Diakonhjemmet hospital
Oslo, Norway
RECRUITINGChange from baseline in The Canadian Occupational Performance Measure (COPM) at 3, 6 and 12 months.
The COPM-assessment starts with an interview, addressing patient specific Hand Osteoarthritis (HOA)-related activity limitations within the areas self-care, productivity and leisure. The patient will thereafter rate the five most important activities for performance and satisfaction with performance, on 1 to 10-point scales (higher scores reflect better performance or higher satisfaction). The Norwegian version of the COPM has been tested for validity, reliability and responsiveness and has demonstrated good ability to detect functional changes in HOA.

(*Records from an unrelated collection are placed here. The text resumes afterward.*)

(** * CDSHeapVerifier: a shallow embedding of src/hotspot/share/cds/cdsHeapVerifier.cpp

    The verifier collects the current values of the static object fields of
    every loaded class ([do_klass]), then walks the cache of archived objects
    ([do_entry]) and reports every archived object that is also the value of
    such a static field, with a trace back to a root of the archive
    ([trace_to_root]).

    Pointers (oops and Klass pointers) are addresses in [Z], [NULL] is 0.
    The C++ [int] counters are 32-bit integers in [Z] with their wrap-around
    written out.  The two hash tables are modelled as the code uses them:
    the table of static fields as a [gmap] keyed by the oop, the cache of
    archived objects as the list of its entries in iteration order. *)

From Stdlib Require Import ZArith List String Bool Lia.
From stdpp Require Import gmap strings list fin_maps.

Local Open Scope string_scope.
Local Open Scope list_scope.

(** ** Host data model *)

Abbreviation oop := Z.
Abbreviation KlassPtr := Z.

Definition NULL : Z := 0%Z.

(** [BasicType] of a field, as in globalDefinitions.hpp. *)
Inductive BasicType : Set :=
| T_BOOLEAN | T_CHAR | T_FLOAT | T_DOUBLE | T_BYTE | T_SHORT | T_INT | T_LONG
| T_OBJECT | T_ARRAY.

Definition BasicType_eqb (a b : BasicType) : bool :=
  match a, b with
  | T_BOOLEAN, T_BOOLEAN | T_CHAR, T_CHAR | T_FLOAT, T_FLOAT
  | T_DOUBLE, T_DOUBLE | T_BYTE, T_BYTE | T_SHORT, T_SHORT
  | T_INT, T_INT | T_LONG, T_LONG | T_OBJECT, T_OBJECT | T_ARRAY, T_ARRAY => true
  | _, _ => false
  end.

(** What the code reads from a [fieldDescriptor] / [JavaFieldStream] position. *)
Record fieldDescriptor : Type := {
  fd_name : string;               (* fd.name() *)
  fd_is_static : bool;            (* fs.access_flags().is_static() *)
  fd_field_type : BasicType;      (* fd.field_type() *)
  fd_offset : Z;                  (* fd.offset() *)
  fd_is_final : bool;             (* fd.is_final() *)
  fd_has_initial_value : bool     (* fd.has_initial_value() *)
}.

(** What the code reads from a [Klass]. *)
Record Klass : Type := {
  k_name : string;                    (* name(), internal_name() *)
  k_is_instance_klass : bool;         (* is_instance_klass() *)
  k_is_objArray_klass : bool;         (* is_objArray_klass() *)
  k_fields : list fieldDescriptor;    (* the fields JavaFieldStream yields, in order *)
  k_java_mirror : oop;                (* java_mirror() *)
  k_is_subgraph_root_class : bool;    (* HeapShared::is_subgraph_root_class(ik) *)
  k_has_archived_enum_objs : bool     (* has_archived_enum_objs() *)
}.

(** What the code reads from an object. *)
Record oopDesc : Type := {
  o_klass : KlassPtr;                 (* klass() *)
  o_obj_field : Z -> oop;             (* obj_field(offset) *)
  o_elems : list oop                  (* objArrayOop: obj_at(i) for 0 <= i < length() *)
}.

(** The host VM: the Java heap, the metaspace, and the two well-known classes. *)
Record Host : Type := {
  heap : oop -> oopDesc;
  metaspace : KlassPtr -> Klass;
  String_klass : KlassPtr;            (* vmClasses::String_klass() *)
  Class_klass : KlassPtr              (* vmClasses::Class_klass() *)
}.

(** HeapShared::CachedOopInfo: only the referrer is read here. *)
Record CachedOopInfo : Type := { _referrer : oop }.

(** CDSHeapVerifier::StaticFieldInfo. *)
Record StaticFieldInfo : Type := {
  _holder : KlassPtr;
  _name : string
}.

(** ** 32-bit counters *)

Definition max_jint : Z := 2147483647%Z.

Definition wrap_jint (z : Z) : Z := ((z + 2 ^ 31) mod 2 ^ 32 - 2 ^ 31)%Z.

(** [x++] on an [int]. *)
Definition jint_incr (x : Z) : Z := wrap_jint (x + 1).

(** ** The exclusion table *)

(** The entries added by ADD_EXCL in the constructor, in order: the class
    name followed by the names of its exempted fields. *)
Definition exclusion_table : list (string * list string) :=
  [ ("java/lang/ClassLoader", ["scl"]);
    ("java/lang/invoke/InvokerBytecodeGenerator",
       ["DONTINLINE_SIG"; "FORCEINLINE_SIG"; "HIDDEN_SIG"; "INJECTEDPROFILE_SIG";
        "LF_COMPILED_SIG"]);
    ("java/lang/Module",
       ["ALL_UNNAMED_MODULE"; "ALL_UNNAMED_MODULE_SET"; "EVERYONE_MODULE"; "EVERYONE_SET"]);
    ("java/lang/System", ["bootLayer"]);
    ("java/lang/VersionProps", ["VENDOR_URL_BUG"; "VENDOR_URL_VM_BUG"; "VENDOR_VERSION"]);
    ("java/net/URL$DefaultFactory", ["PREFIX"]);
    ("java/util/HashSet", ["PRESENT"]);
    ("jdk/internal/loader/BuiltinClassLoader", ["packageToModule"]);
    ("jdk/internal/loader/ClassLoaders", ["BOOT_LOADER"; "APP_LOADER"; "PLATFORM_LOADER"]);
    ("jdk/internal/loader/URLClassPath", ["JAVA_VERSION"]);
    ("jdk/internal/module/Builder", ["cachedVersion"]);
    ("jdk/internal/module/ModuleLoaderMap$Mapper",
       ["APP_CLASSLOADER"; "APP_LOADER_INDEX"; "PLATFORM_CLASSLOADER"; "PLATFORM_LOADER_INDEX"]);
    ("jdk/internal/module/ServicesCatalog", ["CLV"]);
    ("jdk/internal/reflect/Reflection", ["methodFilterMap"]);
    ("jdk/internal/util/StaticProperty", ["FILE_ENCODING"]) ].

(** Modelled from the spec: [find_exclusion] is declared in cdsHeapVerifier.hpp,
    which is not part of the sources.  The registry's lookup maps a class name
    to its exempted field names; [do_klass] tests its result against NULL, so
    a class without an entry yields [None]. *)
Fixpoint find_exclusion (exclusions : list (string * list string)) (class_name : string)
  : option (list string) :=
  match exclusions with
  | [] => None
  | (c, names) :: rest =>
      if String.eqb class_name c then Some names else find_exclusion rest class_name
  end.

Time frame: Baseline, 3, 6 and 12 months
Change from baseline in Patient satisfaction with the rehabilitation regimen at 3, 6 and 12 months.
Each patient will be asked to complete a Numeric Rating Scale in order to give an opinion about their postoperative treatment regimen (splint-use, hand function, pain in the thumb, thumb movement and satisfaction with the operation).
Time frame: Baseline, 3, 6 and 12 months
Measure for activity performance (MAP-hand).
MAP-hand is a questionnaire consisting of questions about 18 standardised activities. The patients will be instructed to score their ability to perform the activities on a scale from 1(No difficulty)to 4 (Not able to do). The Norwegian version of the MAP-hand has been tested for validity, reliability and responsiveness.
Time frame: Baseline, 3, 6 and 12 months
Grip force and pinch grip
The electronical instrument Grippit will be used to measure grip force and pinch grip. In Grippit, force recordings in Newtons (N) are displayed on the electronic unit every 0.5 seconds over a period of 10 seconds. The peak and average of the 20 registrations, as well as the final value (last recording) will be recorded.
Time frame: Baseline, 3, 6 and 12 months
Joint mobility
* The flexion deficit of fingers 2 - 5 will be assessed by measuring the distance between the distal nail and the proximal crease inside the hand in millimeters. * Range of motion in the thumbs metacarpophalangeal and interphalangeal joints will be measured with a goniometer. * The palmar abduction of the CMC1 and of the entire thumb will be measured with the Pollexograph.
Time frame: Baseline, 3, 6 and 12 months
Pain
Pain will be measured on a numeric rating scale (NRS), (0-10, 0=no pain), by asking the patients to mark the level of pain experienced both while they are resting and during resisted motion when measuring grip force and pinch grip.